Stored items

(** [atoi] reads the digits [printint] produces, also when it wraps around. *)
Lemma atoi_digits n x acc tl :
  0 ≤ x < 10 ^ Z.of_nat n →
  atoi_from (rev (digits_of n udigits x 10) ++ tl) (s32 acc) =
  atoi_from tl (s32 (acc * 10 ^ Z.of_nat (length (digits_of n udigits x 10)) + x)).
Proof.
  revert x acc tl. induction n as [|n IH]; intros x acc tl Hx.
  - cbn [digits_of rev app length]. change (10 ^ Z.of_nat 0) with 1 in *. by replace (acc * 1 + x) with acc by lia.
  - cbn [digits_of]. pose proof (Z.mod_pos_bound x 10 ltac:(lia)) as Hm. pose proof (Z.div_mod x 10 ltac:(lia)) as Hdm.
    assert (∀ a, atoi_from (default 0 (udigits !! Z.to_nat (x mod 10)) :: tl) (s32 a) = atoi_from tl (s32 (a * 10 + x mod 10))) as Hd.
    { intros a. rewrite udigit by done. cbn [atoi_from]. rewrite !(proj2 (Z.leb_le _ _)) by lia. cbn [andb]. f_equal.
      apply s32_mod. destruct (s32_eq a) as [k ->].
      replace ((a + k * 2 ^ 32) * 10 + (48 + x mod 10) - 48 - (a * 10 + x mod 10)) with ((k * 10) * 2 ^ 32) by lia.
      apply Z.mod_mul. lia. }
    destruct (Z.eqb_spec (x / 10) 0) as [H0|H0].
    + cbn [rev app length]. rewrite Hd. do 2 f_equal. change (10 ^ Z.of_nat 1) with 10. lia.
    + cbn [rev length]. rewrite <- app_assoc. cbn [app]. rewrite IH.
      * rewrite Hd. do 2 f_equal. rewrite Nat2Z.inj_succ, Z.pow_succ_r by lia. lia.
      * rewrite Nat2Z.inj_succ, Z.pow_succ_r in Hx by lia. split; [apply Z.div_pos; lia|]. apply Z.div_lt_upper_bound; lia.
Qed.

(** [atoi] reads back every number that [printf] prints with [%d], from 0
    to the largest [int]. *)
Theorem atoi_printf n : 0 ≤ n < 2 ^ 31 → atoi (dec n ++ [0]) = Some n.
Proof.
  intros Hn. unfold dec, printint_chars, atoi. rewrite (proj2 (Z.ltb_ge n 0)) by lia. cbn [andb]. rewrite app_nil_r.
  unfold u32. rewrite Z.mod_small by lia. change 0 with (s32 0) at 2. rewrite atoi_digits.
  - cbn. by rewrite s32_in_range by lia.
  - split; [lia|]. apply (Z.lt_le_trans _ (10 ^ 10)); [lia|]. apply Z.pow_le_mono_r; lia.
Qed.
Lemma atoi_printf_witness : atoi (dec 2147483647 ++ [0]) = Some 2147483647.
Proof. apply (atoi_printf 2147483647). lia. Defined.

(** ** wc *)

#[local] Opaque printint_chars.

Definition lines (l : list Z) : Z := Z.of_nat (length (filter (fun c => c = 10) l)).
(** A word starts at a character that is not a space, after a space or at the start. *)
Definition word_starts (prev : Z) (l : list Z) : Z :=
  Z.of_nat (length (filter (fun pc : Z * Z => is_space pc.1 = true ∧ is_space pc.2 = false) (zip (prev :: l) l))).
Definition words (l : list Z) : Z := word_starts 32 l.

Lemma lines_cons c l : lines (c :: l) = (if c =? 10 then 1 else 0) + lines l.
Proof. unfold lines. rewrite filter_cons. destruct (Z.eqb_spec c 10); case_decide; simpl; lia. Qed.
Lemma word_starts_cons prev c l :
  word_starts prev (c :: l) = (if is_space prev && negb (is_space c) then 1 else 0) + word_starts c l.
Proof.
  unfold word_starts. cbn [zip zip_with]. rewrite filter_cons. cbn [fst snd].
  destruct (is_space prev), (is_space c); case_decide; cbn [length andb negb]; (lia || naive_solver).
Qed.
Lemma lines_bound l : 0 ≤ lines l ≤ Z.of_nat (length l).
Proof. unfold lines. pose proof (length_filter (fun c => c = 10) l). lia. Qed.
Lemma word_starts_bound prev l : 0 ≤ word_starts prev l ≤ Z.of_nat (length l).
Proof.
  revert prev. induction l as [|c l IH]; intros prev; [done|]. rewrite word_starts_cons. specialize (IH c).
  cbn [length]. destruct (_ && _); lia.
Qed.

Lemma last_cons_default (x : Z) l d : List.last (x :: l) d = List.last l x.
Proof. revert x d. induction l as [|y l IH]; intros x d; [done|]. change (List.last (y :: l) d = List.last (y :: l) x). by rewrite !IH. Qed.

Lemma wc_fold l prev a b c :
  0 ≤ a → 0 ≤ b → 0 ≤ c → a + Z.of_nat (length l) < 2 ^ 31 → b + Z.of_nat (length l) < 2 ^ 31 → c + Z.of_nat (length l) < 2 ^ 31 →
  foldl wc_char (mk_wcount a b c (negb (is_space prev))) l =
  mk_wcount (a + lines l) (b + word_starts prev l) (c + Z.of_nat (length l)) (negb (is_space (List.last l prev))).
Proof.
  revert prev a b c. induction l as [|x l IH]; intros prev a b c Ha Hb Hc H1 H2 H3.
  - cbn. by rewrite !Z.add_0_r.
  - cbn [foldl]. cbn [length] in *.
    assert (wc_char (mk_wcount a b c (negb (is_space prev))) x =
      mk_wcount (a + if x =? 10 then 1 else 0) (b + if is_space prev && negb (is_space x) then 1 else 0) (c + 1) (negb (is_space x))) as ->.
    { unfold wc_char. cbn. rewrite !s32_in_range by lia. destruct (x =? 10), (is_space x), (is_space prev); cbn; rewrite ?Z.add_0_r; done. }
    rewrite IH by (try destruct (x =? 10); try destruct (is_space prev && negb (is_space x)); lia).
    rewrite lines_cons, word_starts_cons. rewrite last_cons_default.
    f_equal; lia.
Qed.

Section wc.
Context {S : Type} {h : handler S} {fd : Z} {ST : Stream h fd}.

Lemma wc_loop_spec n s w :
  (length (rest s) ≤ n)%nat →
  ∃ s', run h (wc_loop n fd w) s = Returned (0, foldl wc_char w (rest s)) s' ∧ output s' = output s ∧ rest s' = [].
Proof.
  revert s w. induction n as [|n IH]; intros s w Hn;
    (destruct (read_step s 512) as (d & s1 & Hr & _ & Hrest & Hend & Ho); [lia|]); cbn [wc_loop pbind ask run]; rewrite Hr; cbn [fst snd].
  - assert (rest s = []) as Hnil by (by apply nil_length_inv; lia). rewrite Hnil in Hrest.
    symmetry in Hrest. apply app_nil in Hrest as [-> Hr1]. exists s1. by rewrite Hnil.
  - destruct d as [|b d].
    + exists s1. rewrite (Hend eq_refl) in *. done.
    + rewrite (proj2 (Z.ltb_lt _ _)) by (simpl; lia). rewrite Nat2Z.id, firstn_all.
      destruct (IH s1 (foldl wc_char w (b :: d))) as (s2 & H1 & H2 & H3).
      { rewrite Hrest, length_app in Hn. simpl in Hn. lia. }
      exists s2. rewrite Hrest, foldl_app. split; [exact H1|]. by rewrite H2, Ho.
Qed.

• **Work task**:
Taking the lines above, repeat exactly those from the line that contains "#[local] Opaque printint_chars." through the line that contains "Proof. revert x", and both of those lines as well. Include nothing else.

• **Task result**:
#[local] Opaque printint_chars.

Definition lines (l : list Z) : Z := Z.of_nat (length (filter (fun c => c = 10) l)).
(** A word starts at a character that is not a space, after a space or at the start. *)
Definition word_starts (prev : Z) (l : list Z) : Z :=
  Z.of_nat (length (filter (fun pc : Z * Z => is_space pc.1 = true ∧ is_space pc.2 = false) (zip (prev :: l) l))).
Definition words (l : list Z) : Z := word_starts 32 l.

Lemma lines_cons c l : lines (c :: l) = (if c =? 10 then 1 else 0) + lines l.
Proof. unfold lines. rewrite filter_cons. destruct (Z.eqb_spec c 10); case_decide; simpl; lia. Qed.
Lemma word_starts_cons prev c l :
  word_starts prev (c :: l) = (if is_space prev && negb (is_space c) then 1 else 0) + word_starts c l.
Proof.
  unfold word_starts. cbn [zip zip_with]. rewrite filter_cons. cbn [fst snd].
  destruct (is_space prev), (is_space c); case_decide; cbn [length andb negb]; (lia || naive_solver).
Qed.
Lemma lines_bound l : 0 ≤ lines l ≤ Z.of_nat (length l).
Proof. unfold lines. pose proof (length_filter (fun c => c = 10) l). lia. Qed.
Lemma word_starts_bound prev l : 0 ≤ word_starts prev l ≤ Z.of_nat (length l).
Proof.
  revert prev. induction l as [|c l IH]; intros prev; [done|]. rewrite word_starts_cons. specialize (IH c).
  cbn [length]. destruct (_ && _); lia.
Qed.

Lemma last_cons_default (x : Z) l d : List.last (x :: l) d = List.last l x.
Proof. revert x d. induction l as [|y l IH]; intros x d; [done|]. change (List.last (y :: l) d = List.last (y :: l) x). by rewrite !IH. Qed.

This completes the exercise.